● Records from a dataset
/---
(* ===== verification/Base64.v ===== *)
(** encoding/base64 as the program uses it: the raw encodings, which have no
    padding, in the standard and the URL alphabet. *)
From S2P Require Import Prelude Bytes.

Definition StdAlphabet : gostring := str "ABCDEFGHIJKLMNOPQRSTUVWXYZabcdefghijklmnopqrstuvwxyz0123456789+/".
Definition URLAlphabet : gostring := str "ABCDEFGHIJKLMNOPQRSTUVWXYZabcdefghijklmnopqrstuvwxyz0123456789-_".

(** Three bytes are four digits of six bits; what is left over is padded with zero
    bits. *)
Fixpoint digits64 (raw : list Z) : list Z :=
  match raw with
  | a :: b :: c :: raw => a / 4 :: (a mod 4) * 16 + b / 16 :: (b mod 16) * 4 + c / 64 :: c mod 64 :: digits64 raw
  | [a; b] => [a / 4; (a mod 4) * 16 + b / 16; (b mod 16) * 4]
  | [a] => [a / 4; (a mod 4) * 16]
  | [] => []
  end.

(** Going back, the bits a last digit carries beyond the byte are not looked at. *)
Fixpoint bytes64 (ds : list Z) : option (list Z) :=
  match ds with
  | w :: x :: y :: z :: ds =>
      app [w * 4 + x / 16; (x mod 16) * 16 + y / 4; (y mod 4) * 64 + z] <$> bytes64 ds
  | [w; x; y] => Some [w * 4 + x / 16; (x mod 16) * 16 + y / 4]
  | [w; x] => Some [w * 4 + x / 16]
  | [_] => None
  | [] => Some []
  end.

Definition letter (alphabet : gostring) (d : Z) : Z := default 0 (alphabet !! Z.to_nat d).
Definition digit_of (alphabet : gostring) (c : Z) : option Z :=
  Z.of_nat ∘ fst <$> list_find (λ x, x = c) alphabet.

Definition EncodeToString (alphabet : gostring) (raw : list Z) : gostring := letter alphabet <$> digits64 raw.

(** Line breaks in the text are skipped. *)
Definition DecodeString (alphabet : gostring) (s : gostring) : option (list Z) :=
  mapM (digit_of alphabet) (filter (λ c, c ≠ 10 ∧ c ≠ 13) s) ≫= bytes64.

(** ** Reading back what was written *)
Lemma triple_ind (P : list Z → Prop) :
  P [] → (∀ a, P [a]) → (∀ a b, P [a; b]) → (∀ a b c l, P l → P (a :: b :: c :: l)) → ∀ l, P l.
Proof.
  intros H0 H1 H2 H3. fix IH 1. intros [|a [|b [|c l]]]; [done|apply H1|apply H2|apply H3, IH].
Qed.

Lemma digits64_range raw : is_bytes raw → Forall (λ d, 0 ≤ d < 64) (digits64 raw).
Proof.
  induction raw as [|a|a b|a b c l IH] using triple_ind; intros H; cbn [digits64]; [constructor|..];
    repeat (apply Forall_cons in H as [? H]); unfold is_u8 in *;
    repeat (constructor; [Z.to_euclidean_division_equations; lia|]); [constructor..|by apply IH].
Qed.

Lemma bytes64_digits64 raw : is_bytes raw → bytes64 (digits64 raw) = Some raw.
Proof.
  induction raw as [|a|a b|a b c l IH] using triple_ind; intros H; cbn [digits64 bytes64]; [done|..];
    repeat (apply Forall_cons in H as [? H]); unfold is_u8 in *; [..|rewrite IH by done; cbn [fmap option_fmap option_map app]];
    repeat f_equal; Z.to_euclidean_division_equations; lia.
Qed.

(** An alphabet in which every letter has its digit and none is a line break. *)
Definition good_alphabet (alphabet : gostring) : Prop :=
  Forall (λ d, digit_of alphabet (letter alphabet (Z.of_nat d)) = Some (Z.of_nat d)
               ∧ letter alphabet (Z.of_nat d) ≠ 10 ∧ letter alphabet (Z.of_nat d) ≠ 13) (seq 0 64).

Lemma good_std : good_alphabet StdAlphabet.
Proof. apply (bool_decide_unpack _). vm_compute. exact I. Qed.
Lemma good_url : good_alphabet URLAlphabet.
Proof. apply (bool_decide_unpack _). vm_compute. exact I. Qed.

Lemma good_letter alphabet d : good_alphabet alphabet → 0 ≤ d < 64 →
  digit_of alphabet (letter alphabet d) = Some d ∧ letter alphabet d ≠ 10 ∧ letter alphabet d ≠ 13.
Proof.
  intros H Hd. unfold good_alphabet in H. rewrite Forall_forall in H. specialize (H (Z.to_nat d)). rewrite Z2Nat.id in H by lia.
  apply H. apply elem_of_seq. lia.
Qed.

Lemma DecodeString_Encode alphabet raw :
  good_alphabet alphabet → is_bytes raw → DecodeString alphabet (EncodeToString alphabet raw) = Some raw.
Proof.
  intros Ha Hb. unfold DecodeString, EncodeToString. pose proof (digits64_range raw Hb) as Hr.
  assert (∀ ds, Forall (λ d, 0 ≤ d < 64) ds →
    mapM (digit_of alphabet) (filter (λ c, c ≠ 10 ∧ c ≠ 13) (letter alphabet <$> ds)) = Some ds) as ->.
  - induction 1 as [|d ds Hd _ IH]; [done|]. destruct (good_letter alphabet d Ha Hd) as (Hg & H1 & H2).
    rewrite fmap_cons, filter_cons_True by done. cbn [mapM mbind option_bind]. by rewrite Hg, IH.
  - by apply bytes64_digits64.
  - exact Hr.
Qed.

Lemma EncodeToString_inj alphabet raw raw' :
  good_alphabet alphabet → is_bytes raw → is_bytes raw' →
  EncodeToString alphabet raw = EncodeToString alphabet raw' → raw = raw'.
Proof.
  intros Ha Hb Hb' H. apply (f_equal (DecodeString alphabet)) in H.
  rewrite !DecodeString_Encode in H by done. congruence.
Qed.
#[export] Hint Resolve good_std good_url : vlan.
\---
● TASK REQUIREMENTS
The answer must be a single number: the count of lines above that contain the word "URLAlphabet".

● EXERCISE SOLUTION
2